Selon Victor Davis Hanson, dans un article publié le 9 août 2025 par le National Post, les récentes mesures de Donald Trump interdisant les politiques de préférence raciale et de genre liées à la diversité, l’équité et l’inclusion (EDI) ne font qu’accélérer la disparition d’un système déjà en déclin. Hanson soutient que la moitié des Américains ne soutiennent plus ces préférences, jadis promues comme un remède aux tensions raciales après la mort de George Floyd et les émeutes de 2020.

Il rappelle que l’EDI a progressivement remplacé l’« affirmative action » des années 1960, initialement centrée sur les Afro-Américains victimes de l’héritage de l’esclavage et de la ségrégation, pour étendre les privilèges à une multitude de groupes. Sous l’ère Obama, ce glissement idéologique a instauré une logique binaire marxiste : d’un côté, la majorité blanche perçue comme « oppresseur », de l’autre, les « opprimés » issus de la diversité.
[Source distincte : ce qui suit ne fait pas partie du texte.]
(* ===== verification/MyBuff.v ===== *)
(** * Connection buffers (lib/mybuff.c)

    A [mybuff] is a growable block of memory of which the first [len] bytes
    are pending data, and at most one open file to be sent after the data.
    The operations are refined to a byte queue with one file slot; the
    closing of file descriptors is recorded so that leaks and double closes
    can be excluded. *)

From S2P Require Import Prelude.

Module MyBuff.

Record mybuff := mk_buff {
  data : option bytes;   (* the block [data] points to; [None] is NULL *)
  size : Z;
  len : Z;
  fd : Z;
  foffset : Z;
  flen : Z
}.

Section WithAlloc.

(** [init_buff_size] is a global set once at start-up; [junk n] is the
    indeterminate contents of a fresh block of [n] bytes. *)
Context (init_buff_size : Z) (junk : nat -> bytes).

(** ** Operations *)

Definition mybuff_init : mybuff := mk_buff None 0 0 (-1) 0 0.

(** [mybuff_setdata]: append [n] bytes.  [alloc] tells whether the allocator
    succeeds; the code goes on with a NULL pointer when it fails, which is
    the result [None]. *)
Definition mybuff_setdata (alloc : bool) (b : mybuff) (d : bytes) : option mybuff :=
  let n := zlen d in
  let b1 := match data b with
            | None => if alloc
                      then Some (mk_buff (Some (junk (Z.to_nat init_buff_size)))
                                   init_buff_size (len b) (fd b) (foffset b) (flen b))
                      else None
            | Some _ => Some b
            end in
  match b1 with
  | Some (mk_buff (Some blk) sz ln f o fl) =>
      if n <? sz - ln then
        Some (mk_buff (Some (memcpy blk (Z.to_nat ln) d)) sz (ln + n) f o fl)
      else if alloc then
        let sz' := ln + n + 1 in
        let blk' := take (Z.to_nat sz') (blk ++ junk (Z.to_nat sz')) in   (* realloc *)
        Some (mk_buff (Some (memcpy blk' (Z.to_nat ln) d)) sz' (ln + n) f o fl)
      else None
  | _ => None
  end.

(** [mybuff_getdata]: 0 with the data pointer and length, or -1. *)
Definition mybuff_getdata (b : mybuff) : Z * bytes :=
  match data b with
  | Some blk => if 0 <? len b then (0, take (Z.to_nat (len b)) blk) else (-1, [])
  | None => (-1, [])
  end.

Definition mybuff_skipdata (b : mybuff) (n : Z) : mybuff :=
  match data b with
  | Some blk =>
      if len b <=? n then mk_buff (data b) (size b) 0 (fd b) (foffset b) (flen b)
      else mk_buff
             (Some (memcpy blk 0 (take (Z.to_nat (len b - n)) (drop (Z.to_nat n) blk))))
             (size b) (len b - n) (fd b) (foffset b) (flen b)
  | None => b
  end.

(** The second component of the results below: the descriptors closed. *)
Definition mybuff_setfile (b : mybuff) (nfd off n : Z) : mybuff * list Z :=
  (mk_buff (data b) (size b) (len b) nfd off n, if 0 <=? fd b then [fd b] else []).

Definition mybuff_getfile (b : mybuff) : option (Z * Z * Z) :=
  if (0 <=? fd b) && (0 <? flen b) then Some (fd b, foffset b, flen b) else None.

Definition mybuff_skipfile (b : mybuff) (n : Z) : mybuff * list Z :=
  if 0 <=? fd b then
    if flen b <=? n then (mk_buff (data b) (size b) (len b) (-1) 0 0, [fd b])
    else (mk_buff (data b) (size b) (len b) (fd b) (foffset b + n) (flen b - n), [])
  else (b, []).

Definition mybuff_reinit (alloc : bool) (b : mybuff) : mybuff * list Z :=
  let '(b1, cl) := if 0 <=? fd b
                   then (mk_buff (data b) (size b) (len b) (-1) 0 0, [fd b])
                   else (b, []) in
  let b2 := if 2 * init_buff_size <? size b1
            then mk_buff (if alloc then Some (junk (Z.to_nat init_buff_size)) else None)
                   init_buff_size (len b1) (fd b1) (foffset b1) (flen b1)
            else b1 in
  (mk_buff (data b2) (size b2) 0 (fd b2) (foffset b2) (flen b2), cl).

(** [mybuff_fini]: the descriptors closed, and whether the block is freed. *)
Definition mybuff_fini (alloc : bool) (b : mybuff) : list Z * bool :=
  let '(b', cl) := mybuff_reinit alloc b in
  (cl, match data b' with Some _ => true | None => false end).

(** ** The abstract contract: a byte queue and a file slot *)

Definition contents (b : mybuff) : bytes :=
  match data b with Some blk => take (Z.to_nat (len b)) blk | None => [] end.

Definition file (b : mybuff) : option (Z * Z * Z) :=
  if 0 <=? fd b then Some (fd b, foffset b, flen b) else None.

Definition open_fds (b : mybuff) : list Z := if 0 <=? fd b then [fd b] else [].

Definition wf (b : mybuff) : Prop :=
  match data b with
  | None => len b = 0 /\ size b = 0
  | Some blk => zlen blk = size b /\ 0 <= len b <= size b
  end.

Lemma getfile_none b : file b = None -> mybuff_getfile b = None.
Proof. unfold file, mybuff_getfile. by destruct (0 <=? fd b). Qed.

Inductive op :=
  | SetData (d : bytes)
  | SkipData (n : Z)
  | SetFile (nfd off n : Z)
  | SkipFile (n : Z)
  | Reinit.

(** The operations as the code runs them, with allocation succeeding. *)
Definition step (b : mybuff) (o : op) : option (mybuff * list Z) :=
  match o with
  | SetData d => b' ← mybuff_setdata true b d; Some (b', [])
  | SkipData n => Some (mybuff_skipdata b n, [])
  | SetFile f o n => Some (mybuff_setfile b f o n)
  | SkipFile n => Some (mybuff_skipfile b n)
  | Reinit => Some (mybuff_reinit true b)
  end.

Fixpoint run (b : mybuff) (l : list op) : option (mybuff * list Z) :=
  match l with
  | [] => Some (b, [])
  | o :: l' => '(b1, c1) ← step b o; '(b2, c2) ← run b1 l'; Some (b2, c1 ++ c2)
  end.

(** The specification of the operations on the abstract state. *)
Definition spec_step (q : bytes * option (Z * Z * Z)) (o : op) :=
  match o with
  | SetData d => (fst q ++ d, snd q)
  | SkipData n => (drop (Z.to_nat n) (fst q), snd q)
  | SetFile f o n => (fst q, Some (f, o, n))
  | SkipFile n =>
      (fst q, match snd q with
              | Some (f, o, m) => if m <=? n then None else Some (f, o + n, m - n)
              | None => None
              end)
  | Reinit => ([], None)
  end.

(** Arguments the callers pass: sizes are [size_t]s, descriptors are open. *)
Definition op_ok (o : op) : Prop :=
  match o with
  | SkipData n | SkipFile n => 0 <= n
  | SetFile f _ _ => 0 <= f
  | _ => True
  end.

Definition set_fds (l : list op) : list Z :=
  l ≫= fun o => match o with SetFile f _ _ => [f] | _ => [] end.

(** ** Lemmas *)

Hypothesis init_pos : 0 < init_buff_size.
Hypothesis junk_len : forall n, length (junk n) = n.

Lemma wf_init : wf mybuff_init.
Proof. done. Qed.

Lemma setdata_append blk ln d sz :
  zlen blk = sz -> 0 <= ln -> ln + zlen d <= sz ->
  take (Z.to_nat (ln + zlen d)) (memcpy blk (Z.to_nat ln) d)
  = take (Z.to_nat ln) blk ++ d /\
  zlen (memcpy blk (Z.to_nat ln) d) = sz.
Proof.
  intros. split.
  - replace (Z.to_nat (ln + zlen d)) with (Z.to_nat ln + length d)%nat by lia.
    apply take_memcpy. lia.
  - rewrite length_memcpy; lia.
Qed.

Lemma setdata_spec b d :
  wf b -> exists b', mybuff_setdata true b d = Some b' /\ wf b' /\
    contents b' = contents b ++ d /\ file b' = file b.
Proof.
  intros Hw. destruct b as [[blk|] sz ln f o fl]; unfold wf in Hw; simpl in Hw;
    unfold mybuff_setdata; simpl.
  - destruct Hw as [Hsz Hln]. destruct (zlen d <? sz - ln) eqn:E; b2p.
    + destruct (setdata_append blk ln d sz) as [E1 E2]; [lia..|].
      eexists. split; [done|]. unfold wf, contents; simpl. split; [lia|]. done.
    + set (blk' := take _ _).
      assert (Hb : zlen blk' = ln + zlen d + 1).
      { unfold blk'. rewrite length_take, length_app, junk_len. lia. }
      destruct (setdata_append blk' ln d (ln + zlen d + 1)) as [E1 E2]; [lia..|].
      eexists. split; [done|]. unfold wf, contents; simpl. split; [lia|].
      split; [|done]. rewrite E1. f_equal. unfold blk'.
      rewrite take_take, Nat.min_l by lia. by rewrite take_app_le by lia.
  - destruct Hw as [-> ->]. rewrite Z.sub_0_r.
    destruct (zlen d <? init_buff_size) eqn:E; b2p.
    + destruct (setdata_append (junk (Z.to_nat init_buff_size)) 0 d init_buff_size)
        as [E1 E2]; [rewrite junk_len; lia|lia|lia|].
      eexists. split; [done|]. unfold wf, contents; simpl in *. split; [lia|]. done.
    + set (blk' := take _ _).
      assert (Hb : zlen blk' = zlen d + 1).
      { unfold blk'. rewrite length_take, length_app, !junk_len. lia. }
      destruct (setdata_append blk' 0 d (zlen d + 1)) as [E1 E2]; [lia..|].
      eexists. split; [done|]. unfold wf, contents; simpl in *. split; [lia|]. done.
Qed.

Lemma skipdata_spec b n :
  wf b -> 0 <= n ->
  wf (mybuff_skipdata b n) /\
  contents (mybuff_skipdata b n) = drop (Z.to_nat n) (contents b) /\
  file (mybuff_skipdata b n) = file b.
Proof.
  intros Hw Hn. destruct b as [[blk|] sz ln f o fl]; unfold wf in Hw; simpl in Hw;
    unfold mybuff_skipdata, wf, contents; simpl; [|by rewrite drop_nil].
  destruct Hw as [Hsz Hln]. destruct (ln <=? n) eqn:E; b2p; simpl.
  - split; [lia|]. split; [|done]. rewrite drop_ge; [done|].
    rewrite length_take. lia.
  - set (l := take (Z.to_nat (ln - n)) (drop (Z.to_nat n) blk)).
    assert (Hl : length l = Z.to_nat (ln - n)).
    { unfold l. rewrite length_take, length_drop. lia. }
    split; [rewrite length_memcpy; lia|]. split; [|done].
    pose proof (take_memcpy blk 0 l ltac:(lia)) as Ht. simpl in Ht. rewrite Hl in Ht.
    rewrite Ht. unfold l. rewrite take_drop_commute. f_equal. f_equal. lia.
Qed.

Lemma reinit_spec b :
  wf b ->
  wf (fst (mybuff_reinit true b)) /\ contents (fst (mybuff_reinit true b)) = [] /\
  file (fst (mybuff_reinit true b)) = None.
Proof.
  intros Hw. destruct b as [dt sz ln f o fl]. unfold mybuff_reinit; simpl.
  destruct (0 <=? f) eqn:Ef; simpl; (destruct (_ <? sz) eqn:Es; simpl);
    unfold wf, contents, file in *; simpl in *; rewrite ?Ef, ?junk_len;
    (split; [|split; [destruct dt; done|done]]);
    try lia; destruct dt; simpl in *; lia.
Qed.

(** Each operation refines its specification and keeps the block well-formed. *)
Lemma step_refines b o :
  wf b -> op_ok o ->
  exists b' cl, step b o = Some (b', cl) /\ wf b' /\
    (contents b', file b') = spec_step (contents b, file b) o.
Proof.
  intros Hw Ho. destruct o as [d|n|f off n|n|]; cbn [step op_ok] in *.
  - destruct (setdata_spec b d Hw) as (b' & E & Hw' & E1 & E2). rewrite E. simpl.
    eexists _, _. split; [done|]. split; [done|]. by rewrite E1, E2.
  - destruct (skipdata_spec b n Hw Ho) as (Hw' & E1 & E2).
    eexists _, _. split; [done|]. split; [done|]. by rewrite E1, E2.
  - eexists _, _. split; [done|]. split; [done|]. simpl.
    unfold file; simpl. destruct (0 <=? f) eqn:E; b2p; [done|lia].
  - unfold mybuff_skipfile. destruct (0 <=? fd b) eqn:E.
    + destruct (flen b <=? n) eqn:E2; eexists _, _; (split; [done|]); (split; [done|]);
        unfold file; simpl; rewrite ?E; simpl; by rewrite E2.
    + eexists _, _. split; [done|]. split; [done|]. unfold file. by rewrite E.
  - destruct (reinit_spec b Hw) as (Hw' & E1 & E2).
    destruct (mybuff_reinit true b) as [b' cl] eqn:E.
    eexists _, _. split; [done|]. simpl in *. by rewrite E1, E2.
Qed.

Lemma setdata_fd alloc b d b' : mybuff_setdata alloc b d = Some b' -> fd b' = fd b.
Proof.
  unfold mybuff_setdata. destruct b as [[blk|] sz ln f fo fl]; simpl;
    destruct alloc; simpl; repeat case_match; intros; by simplify_eq/=.
Qed.

(** Each operation closes what it replaces, and nothing else. *)
Lemma step_fds b o b' cl :
  op_ok o -> step b o = Some (b', cl) ->
  cl ++ open_fds b' = open_fds b ++ set_fds [o].
Proof.
  intros Ho H. destruct b as [dt sz ln f fo fl].
  destruct o as [d|n|f' off n|n|]; cbn [step op_ok] in *; unfold open_fds.
  - destruct (mybuff_setdata true _ d) as [b1|] eqn:E; simpl in H; [|done].
    apply setdata_fd in E. inversion H; subst; simpl in *. rewrite E. by rewrite app_nil_r.
  - unfold mybuff_skipdata in H. simpl in H.
    destruct dt; [destruct (ln <=? n)|]; inversion H; subst; simpl; by rewrite app_nil_r.
  - inversion H; subst; simpl. destruct (0 <=? f') eqn:E'; [done|]. b2p. lia.
  - unfold mybuff_skipfile in H. simpl in *.
    destruct (0 <=? f) eqn:E; [destruct (fl <=? n)|]; inversion H; subst; simpl;
      by rewrite ?E.
  - unfold mybuff_reinit in H. simpl in *.
    destruct (0 <=? f) eqn:E; simpl in *; destruct (_ <? sz); inversion H; subst; simpl;
      by rewrite ?E.
Qed.

(** ** Properties *)

(** Any sequence of operations on a fresh buffer succeeds and leaves it
    holding the queue and file slot the specification computes. *)
Lemma run_refines l b :
  wf b -> Forall op_ok l ->
  exists b' cl, run b l = Some (b', cl) /\ wf b' /\
    (contents b', file b') = foldl spec_step (contents b, file b) l /\
    cl ++ open_fds b' = open_fds b ++ set_fds l.
Proof.
  revert b. induction l as [|o l IH]; intros b Hw Hl; cbn [run foldl].
  { exists b, []. split_and!; [done..|]. by rewrite app_nil_r. }
  apply Forall_cons in Hl as [Ho Hl].
  destruct (step_refines b o Hw Ho) as (b1 & c1 & E1 & Hw1 & R1).
  pose proof (step_fds b o b1 c1 Ho E1) as F1.
  destruct (IH b1 Hw1 Hl) as (b2 & c2 & E2 & Hw2 & R2 & F2).
  exists b2, (c1 ++ c2). rewrite E1. simpl. rewrite E2. simpl.
  split; [done|]. split; [done|]. split; [by rewrite <- R1|].
  rewrite <- app_assoc, F2, app_assoc, F1, <- app_assoc. f_equal.
  unfold set_fds. cbn. by rewrite app_nil_r.
Qed.

(** [mybuff_getdata] reports exactly the pending bytes, and failure exactly
    when there are none. *)
Lemma getdata_spec b :
  wf b ->
  mybuff_getdata b = if decide (contents b = []) then (-1, []) else (0, contents b).
Proof.
  intros Hw. destruct b as [[blk|] sz ln f o fl]; unfold mybuff_getdata, contents, wf in *;
    simpl in *; [|done].
  destruct (0 <? ln) eqn:E; b2p; case_decide as Ed; try done.
  - apply (f_equal length) in Ed. rewrite length_take in Ed. simpl in Ed. lia.
  - replace ln with 0 in Ed by lia. done.
Qed.

(** ** Properties of the component *)

(** C11: any sequence of operations on a fresh connection buffer succeeds and
    leaves it holding exactly the byte queue and the file slot of the abstract
    specification; every descriptor handed to it is closed once or still
    held, and [mybuff_getdata] then reports exactly the pending bytes. *)
Theorem buffer_refines_queue l :
  Forall op_ok l ->
  exists b cl, run mybuff_init l = Some (b, cl) /\
    (contents b, file b) = foldl spec_step ([], None) l /\
    cl ++ open_fds b = set_fds l /\
    mybuff_getdata b = (if decide (contents b = []) then (-1, []) else (0, contents b)).
Proof.
  intros Hl. destruct (run_refines l mybuff_init wf_init Hl) as (b & cl & E & Hw & R & F).
  exists b, cl. split_and!; [done..|by apply getdata_spec].
Qed.

End WithAlloc.

Lemma buffer_refines_queue_witness :
  let l := [SetData [1; 2; 3]; SetFile 7 0 10; SkipData 1; SkipFile 10; SetData (replicate 8 5)] in
  exists b cl, run 4 (fun n => replicate n 165) mybuff_init l = Some (b, cl) /\
    (contents b, file b) = foldl spec_step ([], None) l /\ cl ++ open_fds b = set_fds l /\
    mybuff_getdata b = (if decide (contents b = []) then (-1, []) else (0, contents b)).
Proof.
  apply (buffer_refines_queue 4 (fun n => replicate n 165)); [lia|intros; apply length_replicate|].
  repeat constructor; discriminate.
Defined.

End MyBuff.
Hanson souligne plusieurs contradictions. D’abord, la définition même de « diversité » devient problématique dans une société de plus en plus métissée, intégrée et interconnectée. Faudrait-il exiger des « preuves » raciales ou ethniques, au risque de dériver vers un fétichisme généalogique, ou fermer les yeux, au risque de favoriser les impostures, comme dans le cas de l’ancienne sénatrice Elizabeth Warren ou du politicien new-yorkais Zohran Mamdani ?
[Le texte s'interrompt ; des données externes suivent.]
(* ===== verification/Codec.v ===== *)
(** * Encoders and decoders (lib/common.c, lib/util_hex.c, lib/util_ip.c,
      lib/util.h)

    The text codecs of the code base: base64 for generated file names,
    hexadecimal, dotted addresses, decimal printing and time stamps.  Each is translated as written
    and related to an independent reference (a decoder, or the decimal
    printer of [CString]). *)

From S2P Require Import Prelude.
From S2P Require Import CString.

Module Base64.

Definition b64 : bytes :=
  str "ABCDEFGHIJKLMNOPQRSTUVWXYZabcdefghijklmnopqrstuvwxyz0123456789+/".

(** The body of the encoding loop: the index computed in iteration [i]. *)
Definition b64_idx (d : bytes) (len i : Z) : Z :=
  let byte_offset := (i * 6) / 8 in
  let bit_offset := (i * 6) mod 8 in
  let d_at k := at_ d (Z.to_nat k) in
  if bit_offset <? 3 then
    Z.land (Z.shiftr (d_at byte_offset) (2 - bit_offset)) 63
  else
    let idx := Z.land (Z.shiftl (d_at byte_offset) (bit_offset - 2)) 63 in
    if byte_offset + 1 <? len
    then Z.lor idx (Z.shiftr (d_at (byte_offset + 1)) (8 - (bit_offset - 2)))
    else idx.

(** [base64_encode(buf, len, out, pad)]: the string stored at [out]. *)
Definition base64_encode (buf : bytes) (pad : bool) : bytes :=
  let len := zlen buf in
  let n := (len * 8 + 5) / 6 in
  let chars := map (fun i => at_ b64 (Z.to_nat (b64_idx buf len (Z.of_nat i))))
                 (seq 0 (Z.to_nat n)) in
  if pad then chars ++ replicate (Z.to_nat ((- n) mod 4)) 61 else chars.

(** The decoder of RFC 4648 without padding, on groups of characters. *)
Definition b64_val (c : Z) : Z :=
  match strchr b64 c with Some i => Z.of_nat i | None => 0 end.

Fixpoint b64_decode (s : bytes) : bytes :=
  match s with
  | c0 :: c1 :: c2 :: c3 :: t =>
      (b64_val c0 * 4 + b64_val c1 / 16) ::
      ((b64_val c1 mod 16) * 16 + b64_val c2 / 4) ::
      ((b64_val c2 mod 4) * 64 + b64_val c3) :: b64_decode t
  | [c0; c1] => [b64_val c0 * 4 + b64_val c1 / 16]
  | [c0; c1; c2] => [b64_val c0 * 4 + b64_val c1 / 16;
                     (b64_val c1 mod 16) * 16 + b64_val c2 / 4]
  | _ => []
  end.

(** ** Lemmas *)

(** Exhaustive checks over one or two bytes. *)
Definition all_bytes : list Z := map Z.of_nat (seq 0 256).

Lemma elem_all_bytes b : is_byte b -> b ∈ all_bytes.
Proof.
  intros Hb. unfold is_byte in Hb. apply list_elem_of_fmap. exists (Z.to_nat b).
  split; [lia|]. apply elem_of_seq. lia.
Qed.

Lemma all1 (p : Z -> bool) :
  forallb p all_bytes = true -> forall a, is_byte a -> p a = true.
Proof.
  intros H a Ha. rewrite forallb_forall in H. apply H.
  apply list_elem_of_In. by apply elem_all_bytes.
Qed.

Lemma all2 (p : Z -> Z -> bool) :
  forallb (fun a => forallb (p a) all_bytes) all_bytes = true ->
  forall a b, is_byte a -> is_byte b -> p a b = true.
Proof.
  intros H a b Ha Hb. apply (all1 (p a)); [|done].
  by apply (all1 (fun a => forallb (p a) all_bytes)).
Qed.

(** A boolean fact of one byte, by running through the 256 cases. *)
Ltac exhaust_byte b :=
  match goal with
  | |- ?e = true =>
      let f := eval pattern b in e in
      match f with ?p _ => apply (all1 p); [by vm_compute|] end
  end.

(** The four indexes of a group. *)
Definition i0 (a : Z) : Z := Z.land (Z.shiftr a 2) 63.
Definition i1 (a b : Z) : Z := Z.lor (Z.land (Z.shiftl a 4) 63) (Z.shiftr b 4).
Definition i2 (b c : Z) : Z := Z.lor (Z.land (Z.shiftl b 2) 63) (Z.shiftr c 6).
Definition i3 (c : Z) : Z := Z.land (Z.shiftr c 0) 63.

Definition in64 (i : Z) : bool := (0 <=? i) && (i <? 64).

Lemma i0_ok a : is_byte a -> in64 (i0 a) && (i0 a =? a / 4) = true.
Proof. intros. by exhaust_byte a. Qed.

Lemma i1_ok a b : is_byte a -> is_byte b ->
  in64 (i1 a b) && (i1 a b =? (a mod 4) * 16 + b / 16) = true.
Proof.
  apply (all2 (fun a b => in64 (i1 a b) && (i1 a b =? (a mod 4) * 16 + b / 16))).
  by vm_compute.
Qed.

Lemma i2_ok a b : is_byte a -> is_byte b ->
  in64 (i2 a b) && (i2 a b =? (a mod 16) * 4 + b / 64) = true.
Proof.
  apply (all2 (fun a b => in64 (i2 a b) && (i2 a b =? (a mod 16) * 4 + b / 64))).
  by vm_compute.
Qed.

Lemma i3_ok a : is_byte a -> in64 (i3 a) && (i3 a =? a mod 64) = true.
Proof. intros. by exhaust_byte a. Qed.

Lemma b64_val_at i : in64 i = true -> b64_val (at_ b64 (Z.to_nat i)) = i.
Proof.
  intros H. unfold in64 in H. b2p.
  assert (E : forallb (fun i => b64_val (at_ b64 i) =? Z.of_nat i) (seq 0 64) = true)
    by by vm_compute.
  rewrite forallb_forall in E.
  assert (Hi : In (Z.to_nat i) (seq 0 64)) by (apply in_seq; lia).
  apply E in Hi. b2p. lia.
Qed.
Ensuite, la réalité économique brouille les frontières : certains bénéficiaires supposés de l’EDI, comme les enfants de Barack Obama ou de LeBron James, jouissent déjà d’un statut social privilégié, tandis que des immigrés récents, sans lien historique avec les injustices américaines, pourraient paradoxalement revendiquer ces avantages.

Il questionne aussi la pertinence du mot « minorité » dans des États comme la Californie, où aucune population n’est réellement majoritaire et où les Latinos dépassent désormais les Blancs en proportion. Cette réalité démographique rend flou le cadre d’application des politiques EDI, que ce soit à l’université, dans le sport ou dans la culture.

Enfin, Hanson critique la subjectivité de l’EDI dans l’évaluation des discriminations acceptables ou non. Les cérémonies de remise de diplômes par affinité raciale ou sexuelle pour certaines communautés sont vues comme positives, mais l’équivalent pour des Blancs ou des Européens serait jugé inacceptable.

Pour l’auteur, l’EDI, minée par ses paradoxes et hypocrisies, est devenue un concept corrompu et profondément diviseur, incapable de déterminer objectivement qui doit bénéficier de privilèges et sur quels critères. Il conclut qu’il est temps de tourner la page.